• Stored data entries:

◇ ◇ ◇ ◇ ◇ ◇ ◇

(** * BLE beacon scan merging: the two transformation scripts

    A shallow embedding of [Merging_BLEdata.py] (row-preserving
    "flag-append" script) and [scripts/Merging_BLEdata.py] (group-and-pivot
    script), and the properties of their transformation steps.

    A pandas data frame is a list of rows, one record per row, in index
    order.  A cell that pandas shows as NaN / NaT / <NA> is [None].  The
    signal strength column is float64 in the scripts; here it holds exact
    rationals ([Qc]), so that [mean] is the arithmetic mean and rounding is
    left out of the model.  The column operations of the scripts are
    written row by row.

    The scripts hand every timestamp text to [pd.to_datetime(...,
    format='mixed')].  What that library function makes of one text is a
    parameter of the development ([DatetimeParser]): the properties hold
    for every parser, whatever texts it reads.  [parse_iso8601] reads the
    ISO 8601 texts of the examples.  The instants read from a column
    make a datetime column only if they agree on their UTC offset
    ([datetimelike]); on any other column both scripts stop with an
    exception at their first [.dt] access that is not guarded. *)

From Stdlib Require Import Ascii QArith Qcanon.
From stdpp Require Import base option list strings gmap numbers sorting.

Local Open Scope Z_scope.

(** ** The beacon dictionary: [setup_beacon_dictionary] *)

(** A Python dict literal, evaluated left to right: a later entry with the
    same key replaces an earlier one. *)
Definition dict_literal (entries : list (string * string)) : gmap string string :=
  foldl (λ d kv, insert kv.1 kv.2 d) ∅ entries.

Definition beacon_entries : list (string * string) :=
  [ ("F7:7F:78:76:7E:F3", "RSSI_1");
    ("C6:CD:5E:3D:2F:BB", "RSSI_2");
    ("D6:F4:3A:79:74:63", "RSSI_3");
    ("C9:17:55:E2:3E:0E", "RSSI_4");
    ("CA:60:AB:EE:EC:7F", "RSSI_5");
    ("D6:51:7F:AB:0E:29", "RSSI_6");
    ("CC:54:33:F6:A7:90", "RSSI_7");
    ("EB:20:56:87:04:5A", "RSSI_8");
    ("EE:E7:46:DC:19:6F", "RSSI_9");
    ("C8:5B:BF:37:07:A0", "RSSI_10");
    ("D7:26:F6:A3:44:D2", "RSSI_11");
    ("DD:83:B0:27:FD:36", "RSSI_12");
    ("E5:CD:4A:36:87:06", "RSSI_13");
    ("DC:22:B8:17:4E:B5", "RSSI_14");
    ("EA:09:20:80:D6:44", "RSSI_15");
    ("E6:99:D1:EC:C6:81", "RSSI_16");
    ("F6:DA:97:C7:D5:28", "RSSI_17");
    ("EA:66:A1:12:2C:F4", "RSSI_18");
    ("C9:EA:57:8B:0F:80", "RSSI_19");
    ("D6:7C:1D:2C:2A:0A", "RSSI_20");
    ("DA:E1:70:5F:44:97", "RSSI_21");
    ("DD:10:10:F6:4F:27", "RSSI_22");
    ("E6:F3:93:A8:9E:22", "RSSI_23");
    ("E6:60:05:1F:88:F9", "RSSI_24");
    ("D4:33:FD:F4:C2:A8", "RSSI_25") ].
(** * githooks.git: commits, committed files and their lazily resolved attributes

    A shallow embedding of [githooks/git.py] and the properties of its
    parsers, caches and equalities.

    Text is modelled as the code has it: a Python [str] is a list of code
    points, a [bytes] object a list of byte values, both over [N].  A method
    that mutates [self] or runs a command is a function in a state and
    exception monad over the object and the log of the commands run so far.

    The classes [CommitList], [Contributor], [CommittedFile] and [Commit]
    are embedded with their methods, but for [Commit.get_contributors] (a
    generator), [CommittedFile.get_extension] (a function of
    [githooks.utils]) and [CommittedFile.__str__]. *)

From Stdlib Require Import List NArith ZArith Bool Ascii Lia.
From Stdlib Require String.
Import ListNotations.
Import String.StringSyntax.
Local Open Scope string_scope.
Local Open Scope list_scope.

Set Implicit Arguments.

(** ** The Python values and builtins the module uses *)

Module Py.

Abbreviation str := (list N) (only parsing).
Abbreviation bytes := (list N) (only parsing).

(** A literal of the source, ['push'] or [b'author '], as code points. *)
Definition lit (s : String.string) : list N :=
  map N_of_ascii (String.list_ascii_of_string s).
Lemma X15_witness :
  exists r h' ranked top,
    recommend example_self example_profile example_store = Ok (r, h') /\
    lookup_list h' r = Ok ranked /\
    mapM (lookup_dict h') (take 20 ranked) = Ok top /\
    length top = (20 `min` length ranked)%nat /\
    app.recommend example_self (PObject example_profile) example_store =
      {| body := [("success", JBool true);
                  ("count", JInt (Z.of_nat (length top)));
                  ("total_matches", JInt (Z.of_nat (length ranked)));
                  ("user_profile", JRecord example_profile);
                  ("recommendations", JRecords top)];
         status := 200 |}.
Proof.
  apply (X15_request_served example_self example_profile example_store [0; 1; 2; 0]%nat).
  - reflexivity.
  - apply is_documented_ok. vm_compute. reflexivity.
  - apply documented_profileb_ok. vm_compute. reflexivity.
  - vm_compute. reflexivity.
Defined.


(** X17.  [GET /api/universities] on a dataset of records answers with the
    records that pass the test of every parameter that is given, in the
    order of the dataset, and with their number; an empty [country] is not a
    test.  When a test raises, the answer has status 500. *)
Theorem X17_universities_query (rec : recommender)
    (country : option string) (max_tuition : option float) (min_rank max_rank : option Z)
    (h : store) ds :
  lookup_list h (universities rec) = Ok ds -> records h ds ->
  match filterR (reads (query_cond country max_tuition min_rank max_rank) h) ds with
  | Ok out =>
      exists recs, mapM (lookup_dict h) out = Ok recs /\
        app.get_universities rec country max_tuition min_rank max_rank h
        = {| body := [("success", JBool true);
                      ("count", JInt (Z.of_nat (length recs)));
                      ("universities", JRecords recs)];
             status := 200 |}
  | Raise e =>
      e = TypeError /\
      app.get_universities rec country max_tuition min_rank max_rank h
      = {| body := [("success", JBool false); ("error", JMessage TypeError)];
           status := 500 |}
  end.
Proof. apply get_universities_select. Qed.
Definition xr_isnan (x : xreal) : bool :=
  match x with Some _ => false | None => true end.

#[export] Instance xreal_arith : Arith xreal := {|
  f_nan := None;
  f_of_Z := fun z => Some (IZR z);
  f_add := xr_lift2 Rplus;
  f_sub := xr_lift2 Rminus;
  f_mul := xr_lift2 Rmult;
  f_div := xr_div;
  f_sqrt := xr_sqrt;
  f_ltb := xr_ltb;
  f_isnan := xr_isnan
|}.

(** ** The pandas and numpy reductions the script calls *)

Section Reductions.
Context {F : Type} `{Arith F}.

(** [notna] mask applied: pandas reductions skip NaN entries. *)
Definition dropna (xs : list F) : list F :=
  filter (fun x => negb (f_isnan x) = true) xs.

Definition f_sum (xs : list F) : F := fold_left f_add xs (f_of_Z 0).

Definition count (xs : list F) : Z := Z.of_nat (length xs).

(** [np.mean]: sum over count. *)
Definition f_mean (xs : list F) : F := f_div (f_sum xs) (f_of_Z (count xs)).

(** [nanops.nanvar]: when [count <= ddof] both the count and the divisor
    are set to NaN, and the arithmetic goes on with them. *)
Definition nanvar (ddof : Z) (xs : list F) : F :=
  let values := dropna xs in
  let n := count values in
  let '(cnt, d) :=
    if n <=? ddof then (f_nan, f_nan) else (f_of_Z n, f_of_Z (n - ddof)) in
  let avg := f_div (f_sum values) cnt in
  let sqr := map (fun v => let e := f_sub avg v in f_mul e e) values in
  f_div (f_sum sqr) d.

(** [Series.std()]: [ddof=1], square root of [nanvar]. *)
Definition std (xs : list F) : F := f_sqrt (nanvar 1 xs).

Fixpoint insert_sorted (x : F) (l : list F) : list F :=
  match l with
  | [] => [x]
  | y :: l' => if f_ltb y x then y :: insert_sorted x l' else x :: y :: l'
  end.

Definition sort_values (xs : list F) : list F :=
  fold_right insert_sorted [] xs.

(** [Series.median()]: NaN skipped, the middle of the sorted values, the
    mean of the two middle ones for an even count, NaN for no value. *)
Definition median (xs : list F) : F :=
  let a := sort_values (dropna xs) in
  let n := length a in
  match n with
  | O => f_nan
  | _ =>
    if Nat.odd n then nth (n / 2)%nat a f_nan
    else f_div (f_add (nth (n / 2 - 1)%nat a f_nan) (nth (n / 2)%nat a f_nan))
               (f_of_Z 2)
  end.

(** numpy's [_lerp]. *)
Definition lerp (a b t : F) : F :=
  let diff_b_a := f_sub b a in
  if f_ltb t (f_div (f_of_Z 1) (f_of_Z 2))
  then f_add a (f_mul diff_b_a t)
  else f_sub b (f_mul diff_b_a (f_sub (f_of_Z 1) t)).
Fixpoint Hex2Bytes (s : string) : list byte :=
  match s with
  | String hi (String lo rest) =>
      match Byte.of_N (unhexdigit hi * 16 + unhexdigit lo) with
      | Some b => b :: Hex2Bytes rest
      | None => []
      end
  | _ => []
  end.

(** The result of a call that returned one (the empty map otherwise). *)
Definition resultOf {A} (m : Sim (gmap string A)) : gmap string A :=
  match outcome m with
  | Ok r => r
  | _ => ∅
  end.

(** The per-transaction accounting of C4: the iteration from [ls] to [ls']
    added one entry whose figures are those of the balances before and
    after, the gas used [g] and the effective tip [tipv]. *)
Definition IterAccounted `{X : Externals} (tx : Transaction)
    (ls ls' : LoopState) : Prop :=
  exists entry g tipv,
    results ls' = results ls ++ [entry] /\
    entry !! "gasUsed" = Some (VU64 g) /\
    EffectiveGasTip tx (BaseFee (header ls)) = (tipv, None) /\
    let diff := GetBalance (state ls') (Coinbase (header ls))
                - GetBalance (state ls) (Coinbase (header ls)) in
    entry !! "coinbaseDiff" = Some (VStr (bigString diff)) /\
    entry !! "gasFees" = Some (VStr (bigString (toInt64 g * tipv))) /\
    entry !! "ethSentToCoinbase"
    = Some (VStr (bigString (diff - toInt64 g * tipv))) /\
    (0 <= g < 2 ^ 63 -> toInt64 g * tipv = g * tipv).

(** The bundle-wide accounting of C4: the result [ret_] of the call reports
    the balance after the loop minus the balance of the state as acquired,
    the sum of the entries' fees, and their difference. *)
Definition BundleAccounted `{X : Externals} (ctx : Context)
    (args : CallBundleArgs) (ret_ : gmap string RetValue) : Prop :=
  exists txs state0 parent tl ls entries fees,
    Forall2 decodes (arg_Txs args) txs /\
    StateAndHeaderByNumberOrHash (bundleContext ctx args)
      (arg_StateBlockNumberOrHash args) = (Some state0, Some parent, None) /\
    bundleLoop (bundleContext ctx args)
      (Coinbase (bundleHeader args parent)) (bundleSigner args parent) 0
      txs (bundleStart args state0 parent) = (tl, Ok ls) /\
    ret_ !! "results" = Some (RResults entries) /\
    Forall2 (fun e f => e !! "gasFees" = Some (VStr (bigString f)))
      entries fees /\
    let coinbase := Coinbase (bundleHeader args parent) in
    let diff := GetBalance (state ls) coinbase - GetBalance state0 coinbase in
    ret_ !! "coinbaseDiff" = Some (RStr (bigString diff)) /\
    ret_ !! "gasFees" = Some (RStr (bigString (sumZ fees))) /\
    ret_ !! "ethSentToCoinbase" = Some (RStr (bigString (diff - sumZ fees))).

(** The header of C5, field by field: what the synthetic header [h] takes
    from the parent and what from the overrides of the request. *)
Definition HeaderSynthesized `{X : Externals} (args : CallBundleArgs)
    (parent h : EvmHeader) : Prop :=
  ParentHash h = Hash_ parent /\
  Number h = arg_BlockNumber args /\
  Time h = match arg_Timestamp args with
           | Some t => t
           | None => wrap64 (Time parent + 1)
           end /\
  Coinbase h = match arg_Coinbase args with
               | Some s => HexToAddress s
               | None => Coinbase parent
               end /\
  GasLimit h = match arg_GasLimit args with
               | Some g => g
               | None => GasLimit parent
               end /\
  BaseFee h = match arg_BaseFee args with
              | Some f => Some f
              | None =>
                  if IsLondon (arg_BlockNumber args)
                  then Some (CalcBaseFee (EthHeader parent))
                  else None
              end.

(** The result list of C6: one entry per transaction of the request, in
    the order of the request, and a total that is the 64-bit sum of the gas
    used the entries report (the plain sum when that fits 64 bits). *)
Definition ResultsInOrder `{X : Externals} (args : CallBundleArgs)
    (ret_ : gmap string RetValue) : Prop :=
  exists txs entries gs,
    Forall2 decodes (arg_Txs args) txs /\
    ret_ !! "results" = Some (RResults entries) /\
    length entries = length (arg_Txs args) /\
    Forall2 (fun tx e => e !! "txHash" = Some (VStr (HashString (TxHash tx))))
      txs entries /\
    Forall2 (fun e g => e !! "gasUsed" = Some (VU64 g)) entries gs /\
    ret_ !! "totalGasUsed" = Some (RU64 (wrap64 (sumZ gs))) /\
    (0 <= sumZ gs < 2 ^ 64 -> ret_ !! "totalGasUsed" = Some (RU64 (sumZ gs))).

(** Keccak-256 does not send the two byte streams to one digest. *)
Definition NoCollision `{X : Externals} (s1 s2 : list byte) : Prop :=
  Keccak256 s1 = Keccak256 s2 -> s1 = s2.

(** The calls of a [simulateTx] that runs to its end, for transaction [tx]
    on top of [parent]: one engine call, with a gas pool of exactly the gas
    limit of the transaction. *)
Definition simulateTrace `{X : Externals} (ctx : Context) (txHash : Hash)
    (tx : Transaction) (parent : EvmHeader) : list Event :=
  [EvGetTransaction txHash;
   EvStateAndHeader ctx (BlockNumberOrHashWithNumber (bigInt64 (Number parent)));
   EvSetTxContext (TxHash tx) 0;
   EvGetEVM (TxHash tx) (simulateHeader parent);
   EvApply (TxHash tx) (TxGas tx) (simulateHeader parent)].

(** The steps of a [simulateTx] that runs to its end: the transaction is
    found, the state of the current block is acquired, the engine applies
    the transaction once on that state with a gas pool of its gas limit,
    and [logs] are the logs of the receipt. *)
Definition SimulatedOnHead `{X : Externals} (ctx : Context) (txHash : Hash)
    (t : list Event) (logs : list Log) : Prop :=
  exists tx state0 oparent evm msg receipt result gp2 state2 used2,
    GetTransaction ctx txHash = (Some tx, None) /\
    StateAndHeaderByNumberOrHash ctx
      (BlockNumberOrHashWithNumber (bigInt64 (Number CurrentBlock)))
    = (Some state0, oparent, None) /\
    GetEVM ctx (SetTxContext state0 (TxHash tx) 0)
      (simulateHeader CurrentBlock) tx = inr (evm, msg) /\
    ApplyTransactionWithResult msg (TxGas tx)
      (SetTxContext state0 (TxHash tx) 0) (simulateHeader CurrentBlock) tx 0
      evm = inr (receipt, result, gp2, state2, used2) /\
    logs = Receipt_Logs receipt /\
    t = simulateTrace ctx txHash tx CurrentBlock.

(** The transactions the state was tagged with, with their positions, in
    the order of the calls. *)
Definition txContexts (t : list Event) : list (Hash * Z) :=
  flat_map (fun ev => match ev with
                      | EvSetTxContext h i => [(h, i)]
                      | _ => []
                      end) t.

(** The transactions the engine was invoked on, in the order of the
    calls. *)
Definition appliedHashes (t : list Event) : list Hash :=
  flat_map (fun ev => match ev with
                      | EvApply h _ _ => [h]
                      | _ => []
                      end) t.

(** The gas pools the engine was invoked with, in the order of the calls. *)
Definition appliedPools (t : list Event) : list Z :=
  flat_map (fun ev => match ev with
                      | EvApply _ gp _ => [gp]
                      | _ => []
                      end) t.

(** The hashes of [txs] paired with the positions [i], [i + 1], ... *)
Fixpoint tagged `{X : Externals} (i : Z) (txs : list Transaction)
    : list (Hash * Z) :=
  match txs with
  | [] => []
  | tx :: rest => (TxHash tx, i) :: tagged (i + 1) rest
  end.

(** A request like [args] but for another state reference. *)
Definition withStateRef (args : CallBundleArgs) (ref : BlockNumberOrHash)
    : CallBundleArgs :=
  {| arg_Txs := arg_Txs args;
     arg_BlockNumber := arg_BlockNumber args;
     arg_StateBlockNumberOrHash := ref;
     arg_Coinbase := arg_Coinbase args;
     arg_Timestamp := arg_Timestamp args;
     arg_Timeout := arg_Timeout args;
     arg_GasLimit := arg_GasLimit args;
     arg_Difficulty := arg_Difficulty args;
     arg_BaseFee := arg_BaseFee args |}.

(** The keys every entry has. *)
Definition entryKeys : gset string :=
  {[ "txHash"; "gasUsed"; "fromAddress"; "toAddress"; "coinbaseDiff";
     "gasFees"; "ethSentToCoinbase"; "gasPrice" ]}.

◇ ◇ ◇ ◇ ◇ ◇ ◇

• WORK INSTRUCTIONS:
Please copy exactly, and only, the lines from the line containing "Definition entryKeys : gset" through the last line of the records, with both ends included.

• ANSWER SPACE:
Definition entryKeys : gset string :=
  {[ "txHash"; "gasUsed"; "fromAddress"; "toAddress"; "coinbaseDiff";
     "gasFees"; "ethSentToCoinbase"; "gasPrice" ]}.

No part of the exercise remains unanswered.